(SUPPLIED DATA)

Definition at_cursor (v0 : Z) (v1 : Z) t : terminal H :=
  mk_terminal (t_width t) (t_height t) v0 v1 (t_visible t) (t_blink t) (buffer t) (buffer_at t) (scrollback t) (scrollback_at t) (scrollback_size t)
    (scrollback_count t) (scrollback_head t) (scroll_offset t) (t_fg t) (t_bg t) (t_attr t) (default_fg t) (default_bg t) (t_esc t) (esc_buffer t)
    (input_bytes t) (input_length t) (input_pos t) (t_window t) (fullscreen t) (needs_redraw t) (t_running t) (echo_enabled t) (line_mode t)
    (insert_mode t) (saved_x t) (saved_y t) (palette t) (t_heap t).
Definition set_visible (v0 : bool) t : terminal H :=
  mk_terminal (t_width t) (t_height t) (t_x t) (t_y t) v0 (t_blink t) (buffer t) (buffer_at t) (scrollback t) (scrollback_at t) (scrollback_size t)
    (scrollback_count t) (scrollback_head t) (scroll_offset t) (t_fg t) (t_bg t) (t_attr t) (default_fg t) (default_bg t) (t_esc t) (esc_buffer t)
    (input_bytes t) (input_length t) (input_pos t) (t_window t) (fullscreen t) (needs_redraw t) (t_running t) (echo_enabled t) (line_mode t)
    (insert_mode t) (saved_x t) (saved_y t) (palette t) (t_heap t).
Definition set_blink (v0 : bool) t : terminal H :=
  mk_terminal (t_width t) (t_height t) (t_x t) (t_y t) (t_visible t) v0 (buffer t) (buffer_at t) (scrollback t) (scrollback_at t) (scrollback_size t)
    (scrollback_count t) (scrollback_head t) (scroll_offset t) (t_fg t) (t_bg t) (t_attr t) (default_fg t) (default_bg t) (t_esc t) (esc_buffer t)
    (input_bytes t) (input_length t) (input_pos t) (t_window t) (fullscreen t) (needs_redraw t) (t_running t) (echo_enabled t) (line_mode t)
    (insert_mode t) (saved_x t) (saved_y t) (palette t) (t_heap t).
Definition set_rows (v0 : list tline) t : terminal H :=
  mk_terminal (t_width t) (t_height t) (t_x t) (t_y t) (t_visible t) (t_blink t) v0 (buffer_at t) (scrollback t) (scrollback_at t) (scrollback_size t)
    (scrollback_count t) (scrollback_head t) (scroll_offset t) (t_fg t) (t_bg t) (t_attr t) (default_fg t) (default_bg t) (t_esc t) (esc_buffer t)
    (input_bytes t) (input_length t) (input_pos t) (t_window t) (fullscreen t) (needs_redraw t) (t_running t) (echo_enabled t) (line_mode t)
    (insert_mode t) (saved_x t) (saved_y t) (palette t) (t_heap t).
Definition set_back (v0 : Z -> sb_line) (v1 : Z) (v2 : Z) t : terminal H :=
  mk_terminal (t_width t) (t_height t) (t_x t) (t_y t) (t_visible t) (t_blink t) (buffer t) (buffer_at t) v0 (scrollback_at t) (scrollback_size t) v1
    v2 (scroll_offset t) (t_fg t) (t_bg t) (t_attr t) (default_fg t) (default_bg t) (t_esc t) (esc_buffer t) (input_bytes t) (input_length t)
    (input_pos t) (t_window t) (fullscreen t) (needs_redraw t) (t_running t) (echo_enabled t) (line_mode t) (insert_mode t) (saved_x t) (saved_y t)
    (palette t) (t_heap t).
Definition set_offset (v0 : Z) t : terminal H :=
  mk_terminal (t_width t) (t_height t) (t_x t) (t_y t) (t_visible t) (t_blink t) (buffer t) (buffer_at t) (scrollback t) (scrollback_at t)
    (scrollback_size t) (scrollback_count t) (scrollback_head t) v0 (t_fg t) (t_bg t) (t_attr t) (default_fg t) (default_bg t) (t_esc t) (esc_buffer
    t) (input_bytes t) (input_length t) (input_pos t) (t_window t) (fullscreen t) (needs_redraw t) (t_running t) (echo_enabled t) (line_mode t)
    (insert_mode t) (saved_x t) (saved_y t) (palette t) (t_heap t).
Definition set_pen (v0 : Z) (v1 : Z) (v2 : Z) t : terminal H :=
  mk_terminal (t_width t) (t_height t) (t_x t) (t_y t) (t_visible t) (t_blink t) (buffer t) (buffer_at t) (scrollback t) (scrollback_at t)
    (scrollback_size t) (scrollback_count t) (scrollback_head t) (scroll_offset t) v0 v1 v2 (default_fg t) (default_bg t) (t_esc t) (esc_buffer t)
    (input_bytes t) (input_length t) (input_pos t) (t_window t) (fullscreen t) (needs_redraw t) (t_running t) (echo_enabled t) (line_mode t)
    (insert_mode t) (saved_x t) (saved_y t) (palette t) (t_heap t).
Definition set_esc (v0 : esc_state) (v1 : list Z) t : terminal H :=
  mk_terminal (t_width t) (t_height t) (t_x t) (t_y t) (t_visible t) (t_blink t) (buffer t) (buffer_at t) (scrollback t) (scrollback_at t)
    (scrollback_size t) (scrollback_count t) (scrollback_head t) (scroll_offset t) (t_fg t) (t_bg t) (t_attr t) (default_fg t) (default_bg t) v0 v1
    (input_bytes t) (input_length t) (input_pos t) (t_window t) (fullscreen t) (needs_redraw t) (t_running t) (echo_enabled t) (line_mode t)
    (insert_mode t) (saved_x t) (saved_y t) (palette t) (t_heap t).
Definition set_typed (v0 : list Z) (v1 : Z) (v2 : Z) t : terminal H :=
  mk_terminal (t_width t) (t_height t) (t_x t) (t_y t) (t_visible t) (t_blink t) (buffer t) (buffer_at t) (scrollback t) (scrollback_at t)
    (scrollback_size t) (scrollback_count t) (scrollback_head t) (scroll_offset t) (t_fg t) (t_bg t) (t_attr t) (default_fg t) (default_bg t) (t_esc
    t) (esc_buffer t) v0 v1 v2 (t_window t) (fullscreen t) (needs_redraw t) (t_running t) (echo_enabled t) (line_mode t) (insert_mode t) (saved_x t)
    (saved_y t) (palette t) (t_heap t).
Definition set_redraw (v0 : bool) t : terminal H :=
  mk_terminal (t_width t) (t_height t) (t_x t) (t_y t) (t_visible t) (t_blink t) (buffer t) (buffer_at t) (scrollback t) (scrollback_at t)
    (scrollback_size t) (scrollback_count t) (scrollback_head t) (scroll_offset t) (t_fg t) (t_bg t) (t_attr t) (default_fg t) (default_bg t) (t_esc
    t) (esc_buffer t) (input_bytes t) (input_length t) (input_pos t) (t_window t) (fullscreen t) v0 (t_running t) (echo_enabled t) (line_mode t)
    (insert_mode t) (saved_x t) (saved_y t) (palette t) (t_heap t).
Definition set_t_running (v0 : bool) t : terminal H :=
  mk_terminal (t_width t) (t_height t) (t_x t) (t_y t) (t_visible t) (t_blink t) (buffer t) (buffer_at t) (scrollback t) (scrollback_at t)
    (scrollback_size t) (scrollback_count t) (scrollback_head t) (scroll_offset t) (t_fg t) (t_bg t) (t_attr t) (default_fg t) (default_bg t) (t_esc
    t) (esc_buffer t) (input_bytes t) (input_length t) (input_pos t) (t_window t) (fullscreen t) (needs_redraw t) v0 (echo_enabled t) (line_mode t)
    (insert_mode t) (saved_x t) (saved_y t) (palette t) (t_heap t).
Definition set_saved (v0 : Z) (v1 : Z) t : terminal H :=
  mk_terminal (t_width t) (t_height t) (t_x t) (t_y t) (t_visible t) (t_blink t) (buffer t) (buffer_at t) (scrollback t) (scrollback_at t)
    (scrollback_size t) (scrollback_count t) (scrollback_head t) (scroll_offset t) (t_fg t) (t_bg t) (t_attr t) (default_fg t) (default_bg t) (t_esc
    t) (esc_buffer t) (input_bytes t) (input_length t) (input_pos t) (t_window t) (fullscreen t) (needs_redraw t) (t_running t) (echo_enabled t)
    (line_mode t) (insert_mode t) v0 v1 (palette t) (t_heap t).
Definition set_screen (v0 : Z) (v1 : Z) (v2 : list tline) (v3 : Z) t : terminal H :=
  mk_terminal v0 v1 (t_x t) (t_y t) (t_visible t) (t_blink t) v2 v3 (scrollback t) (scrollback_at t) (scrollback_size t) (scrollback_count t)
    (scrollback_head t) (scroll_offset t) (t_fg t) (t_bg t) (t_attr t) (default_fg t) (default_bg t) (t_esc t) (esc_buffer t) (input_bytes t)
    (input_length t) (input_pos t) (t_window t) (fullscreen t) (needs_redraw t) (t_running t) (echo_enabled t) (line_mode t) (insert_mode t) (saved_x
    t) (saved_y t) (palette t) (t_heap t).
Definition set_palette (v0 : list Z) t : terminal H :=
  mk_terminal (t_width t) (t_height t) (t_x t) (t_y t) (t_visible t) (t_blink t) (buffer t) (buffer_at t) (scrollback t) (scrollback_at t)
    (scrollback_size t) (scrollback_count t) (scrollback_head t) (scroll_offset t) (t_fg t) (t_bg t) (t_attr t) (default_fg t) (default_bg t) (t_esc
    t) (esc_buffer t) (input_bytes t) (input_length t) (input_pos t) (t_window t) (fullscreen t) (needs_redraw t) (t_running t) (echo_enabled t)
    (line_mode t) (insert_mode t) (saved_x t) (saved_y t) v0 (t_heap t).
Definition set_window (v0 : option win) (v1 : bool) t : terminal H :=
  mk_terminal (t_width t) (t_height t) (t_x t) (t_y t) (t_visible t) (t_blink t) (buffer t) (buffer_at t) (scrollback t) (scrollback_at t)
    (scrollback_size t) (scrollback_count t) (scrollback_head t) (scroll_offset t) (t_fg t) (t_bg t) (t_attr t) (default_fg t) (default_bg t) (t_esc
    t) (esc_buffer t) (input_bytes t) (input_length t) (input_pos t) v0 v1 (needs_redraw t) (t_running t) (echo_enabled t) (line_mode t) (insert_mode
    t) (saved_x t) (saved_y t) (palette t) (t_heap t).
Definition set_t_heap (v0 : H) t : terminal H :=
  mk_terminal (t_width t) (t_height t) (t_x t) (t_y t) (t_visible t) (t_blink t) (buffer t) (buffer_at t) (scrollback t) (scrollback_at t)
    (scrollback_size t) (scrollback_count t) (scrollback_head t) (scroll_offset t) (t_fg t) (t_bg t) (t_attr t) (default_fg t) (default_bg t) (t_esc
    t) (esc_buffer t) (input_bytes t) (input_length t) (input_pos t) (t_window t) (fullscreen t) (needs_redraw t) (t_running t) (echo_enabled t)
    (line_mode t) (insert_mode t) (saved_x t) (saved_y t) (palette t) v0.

(End SUPPLIED DATA)

WHAT IS EXPECTED: Lines from the start of the records through the one containing "mk_terminal (t_width t) (t_height t) v0" are what should be retyped, exactly and in full, both ends included.

SOLUTION FOR THIS EXERCISE:
Definition at_cursor (v0 : Z) (v1 : Z) t : terminal H :=
  mk_terminal (t_width t) (t_height t) v0 v1 (t_visible t) (t_blink t) (buffer t) (buffer_at t) (scrollback t) (scrollback_at t) (scrollback_size t)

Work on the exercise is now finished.